ICC arrest warrants: Gaza, Israel, what justice?
That the prosecutor of the International Criminal Court (ICC) requested on the same day to issue arrest warrants for war crimes and against humanity against Benjamin Netanyahu, his Minister of Defense, and three leaders of the Hamas, could create jurisprudence with considerable consequences.
According to Karim Khan, it is a question of pointing out criminal responsibility for all civilian victims of wars, almost eighty years after the Nuremberg trial which established the principle. All things considered, it's a bit as if, in 1946, the Nazis had been indicted for their crimes and the Americans for Hiroshima.

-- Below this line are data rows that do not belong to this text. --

(* ===== verification/Lsh.v ===== *)
(** * The second shell

    [lsh.c]: [strcspn] and [strtok] on the line buffer, which [strtok] cuts
    into C strings in place, the split of the tokens into the two sides of a
    command, and [lsh_execute] as the system calls that a process makes, in the
    language of [ShellRun].  A token is a position in the buffer.  The string
    that a null pointer points to (the first bytes of the program's memory, at
    address 0) is a parameter; so are the strings that the words after the
    command's two arrays point to and what the program does after the command.
    A store beyond [left\[\]] or [right\[\]] has no result. *)
From S2P Require Import Prelude Cstring Shell ShellParse ShellPrint ShellRun.
Local Open Scope Z_scope.

Definition LSH_RL_BUFSIZE : nat := 1024.
Definition LSH_TOK_BUFSIZE : nat := 64.
(** [" \t\r\n\a"] *)
Definition LSH_TOK_DELIM : list Z := [32; 9; 13; 10; 7].

(** ** [gets] of [ulib.c] *)

(** The bytes stored before the NUL; [input] is what [read] returns, byte by
    byte, to the end of the file. *)
Fixpoint gets_loop (input : list Z) (room : nat) : list Z * list Z :=
  match room, input with
  | S room', c :: input' =>
      if (c =? 10) || (c =? 13) then ([c], input') else let (l, rest) := gets_loop input' room' in (c :: l, rest)
  | _, _ => ([], input)
  end.

Definition gets (input : list Z) (max : Z) : list Z * list Z := gets_loop input (Z.to_nat (max - 1)).

(** ** [strcspn] and [strtok] *)

(** On the bytes from [string] on. *)
Fixpoint strcspn (string chars : list Z) : nat :=
  match string with
  | [] => 0
  | c :: rest => if c =? 0 then 0 else if existsb (Z.eqb c) chars then 0 else S (strcspn rest chars)
  end.

(** [do ... while(strchr(delim, ch))]: how many delimiters there are before the
    token, or none if the string ends first. *)
Fixpoint skip_delim (s delim : list Z) : option nat :=
  match s with
  | [] => None
  | ch :: rest =>
      if ch =? 0 then None
      else match strchr delim ch with Some _ => S <$> skip_delim rest delim | None => Some 0%nat end
  end.

(** The token, the buffer and [lasts] after the call. *)
Definition strtok (buf : list Z) (s : nat) (delim : list Z) : option nat * list Z * nat :=
  match skip_delim (drop s buf) delim with
  | None => (None, buf, s)
  | Some k =>
      let s := (s + k)%nat in
      let lasts := (s + strcspn (drop s buf) delim)%nat in
      if byte_at buf lasts =? 0 then (Some s, buf, lasts)
      else (Some s, <[lasts := 0]> buf, S lasts)
  end.

(** ** The command *)

Inductive ctype := CEXEC | CPIPE | CREDIN | CREDOUT.

(** The C string at position [p] of the buffer. *)
Fixpoint cstring (s : list Z) : list Z :=
  match s with
  | [] => []
  | c :: rest => if c =? 0 then [] else c :: cstring rest
  end.
Definition at_pos (buf : list Z) (p : nat) : list Z := cstring (drop p buf).

Record lcmd (T : Type) := mkLcmd { l_type : ctype; l_left : list T; l_right : list T }.
Arguments mkLcmd {T} _ _ _.
Arguments l_type {T} _.
Arguments l_left {T} _.
Arguments l_right {T} _.

(** One iteration of the loop over the tokens, for the token [x] whose string
    is [w]. *)
Definition add_token {T} (x : T) (w : list Z) (c : lcmd T) : option (lcmd T) :=
  if strcmp w [60] =? 0 then Some (mkLcmd CREDIN (l_left c) (l_right c))
  else if strcmp w [62] =? 0 then Some (mkLcmd CREDOUT (l_left c) (l_right c))
  else if strcmp w [124] =? 0 then Some (mkLcmd CPIPE (l_left c) (l_right c))
  else match l_type c with
  | CEXEC => if (length (l_left c) <? LSH_TOK_BUFSIZE)%nat then Some (mkLcmd CEXEC (l_left c ++ [x]) (l_right c)) else None
  | ty => if (length (l_right c) <? LSH_TOK_BUFSIZE)%nat then Some (mkLcmd ty (l_left c) (l_right c ++ [x])) else None
  end.

(** The loop: a token is at least a byte of the buffer. *)
Fixpoint parse_loop (buf : list Z) (lasts : nat) (c : lcmd nat) (fuel : nat) : option (lcmd nat * list Z) :=
  match fuel with
  | O => None
  | S fuel' =>
      match strtok buf lasts LSH_TOK_DELIM with
      | (None, buf', _) => Some (c, buf')
      | (Some token, buf', lasts') =>
          c' ← add_token token (at_pos buf' token) c;
          parse_loop buf' lasts' c' fuel'
      end
  end.

(** The buffer that [memset] and [gets] leave. *)
Definition line_buf (line : list Z) : list Z := line ++ replicate (LSH_RL_BUFSIZE - length line) 0.

Definition parse_line (line : list Z) : option (lcmd (list Z)) :=
  r ← parse_loop (line_buf line) 0 (mkLcmd CEXEC [] []) (S LSH_RL_BUFSIZE);
  mret (mkLcmd (l_type r.1) (at_pos r.2 <$> l_left r.1) (at_pos r.2 <$> l_right r.1)).

(** ** Execution *)

Section Execute.
Context (null_str : list Z) (after : list (list Z)).

(** [args\[i\]], where a null pointer is left of the last. *)
Definition arg (args : list (list Z)) (i : nat) : list Z := default null_str (args !! i).

(** [exec] reads pointers up to a null pointer: a full array is read on. *)
Definition right_argv (c : lcmd (list Z)) : list (list Z) :=
  if (length (l_right c) <? LSH_TOK_BUFSIZE)%nat then l_right c else l_right c ++ after.
Definition left_argv (c : lcmd (list Z)) : list (list Z) :=
  if (length (l_left c) <? LSH_TOK_BUFSIZE)%nat then l_left c else l_left c ++ right_argv c.

Definition exec_left (c : lcmd (list Z)) : prog := Exec (arg (l_left c) 0) (left_argv c) (Print 2 Exit).
Definition exec_right (c : lcmd (list Z)) : prog := Exec (arg (l_right c) 0) (right_argv c) (Print 2 Exit).

Definition lsh_cd (c : lcmd (list Z)) (k : prog) : prog :=
  let p := Chdir (arg (l_left c) 1) (fun r => if r <? 0 then Print 2 k else k) in
  match l_left c !! 2%nat with Some _ => Print 2 p | None => p end.

Definition lsh_help (k : prog) : prog := Print 1 (Print 1 (Print 1 (Print 1 (Print 1 (Print 1 k))))).

Definition lsh_exit : prog := Exit.

Definition lsh_execute (c : lcmd (list Z)) (k : prog) : prog :=
  let l0 := arg (l_left c) 0 in
  if strcmp l0 [99; 100] =? 0 then lsh_cd c k
  else if strcmp l0 [104; 101; 108; 112] =? 0 then lsh_help k
  else if strcmp l0 [101; 120; 105; 116] =? 0 then lsh_exit
  else match l_type c with
  | CEXEC => Fork (fun pid => if pid =? 0 then exec_left c else Wait k)
  | CREDIN =>
      let p := Open (arg (l_right c) 0) O_RDONLY (fun fd =>
        if fd <? 0 then Print 2 k
        else Fork (fun pid =>
          if pid =? 0 then Close 0 (Dup fd (fun _ => Close fd (exec_left c))) else Close fd (Wait k))) in
      match l_right c !! 1%nat with Some _ => Print 2 p | None => p end
  | CREDOUT =>
      let p := Unlink (arg (l_right c) 0) (fun _ =>
        Open (arg (l_right c) 0) (Z.lor O_CREATE O_WRONLY) (fun fd =>
          if fd <? 0 then Print 2 k
          else Fork (fun pid =>
            if pid =? 0 then Close 1 (Dup fd (fun _ => Close fd (exec_left c))) else Close fd (Wait k)))) in
      match l_right c !! 1%nat with Some _ => Print 2 p | None => p end
  | CPIPE =>
      Pipe (fun p =>
        match p with
        | None => Print 2 k
        | Some (p0, p1) =>
            Fork (fun pid =>
              if pid =? 0 then Close p0 (Close 1 (Dup p1 (fun _ => Close p1 (exec_left c))))
              else Fork (fun pid =>
                if pid =? 0 then Close p1 (Close 0 (Dup p0 (fun _ => Close p0 (exec_right c))))
                else Close p0 (Close p1 (Wait (Wait k)))))
        end)
  end.

(** The body of the loop of [main]: prompt, line, tests, command. *)
Definition run_line (c : lcmd (list Z)) (k : prog) : prog :=
  if strlen (arg (l_left c) 0 ++ [0]) =? 0 then Print 2 k
  else if match l_type c with CEXEC => false | _ => strlen (arg (l_right c) 0 ++ [0]) =? 0 end then Print 2 k
  else lsh_execute c k.

Definition lsh_main (line : list Z) (k : prog) : option prog :=
  c ← parse_line line;
  mret (Print 1 (run_line c k)).
End Execute.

The courageous British prosecutor – he worked on the former Yugoslavia and Rwanda – intends to point out the obvious: “All lives are equal. » Refusing to speak of genocide, he spares neither Israel: “intentional attacks against civilians and the starvation of a population”, nor Hamas: “hostage-taking, cruel treatment, attack on the dignity of the person, rape, sexual violence.”
The entire Israeli society considered these requisitions “scandalous”, even though the conflict in Gaza is causing a global epidemic of anti-Semitism. The Western camp is divided, notably France. The “global South” is jubilant that an arrest warrant has been requested against a Western leader. This is what these countries for whom the ICC practiced double standards were demanding, in particular by attacking African leaders. The court has 124 signatories – including European states. If the judges followed these requisitions in a few weeks, Netanyahu would risk being arrested by going there.
What is under discussion is “equivalence”: the placing on the same level of a democratic government practicing total war with a bloodthirsty terrorist movement. And yet: while the UN conflict prevention system is paralyzed, warning the powerful that international justice would hold them to account if their armies massively massacre civilians for the purpose of war, isn't that moral and innovative?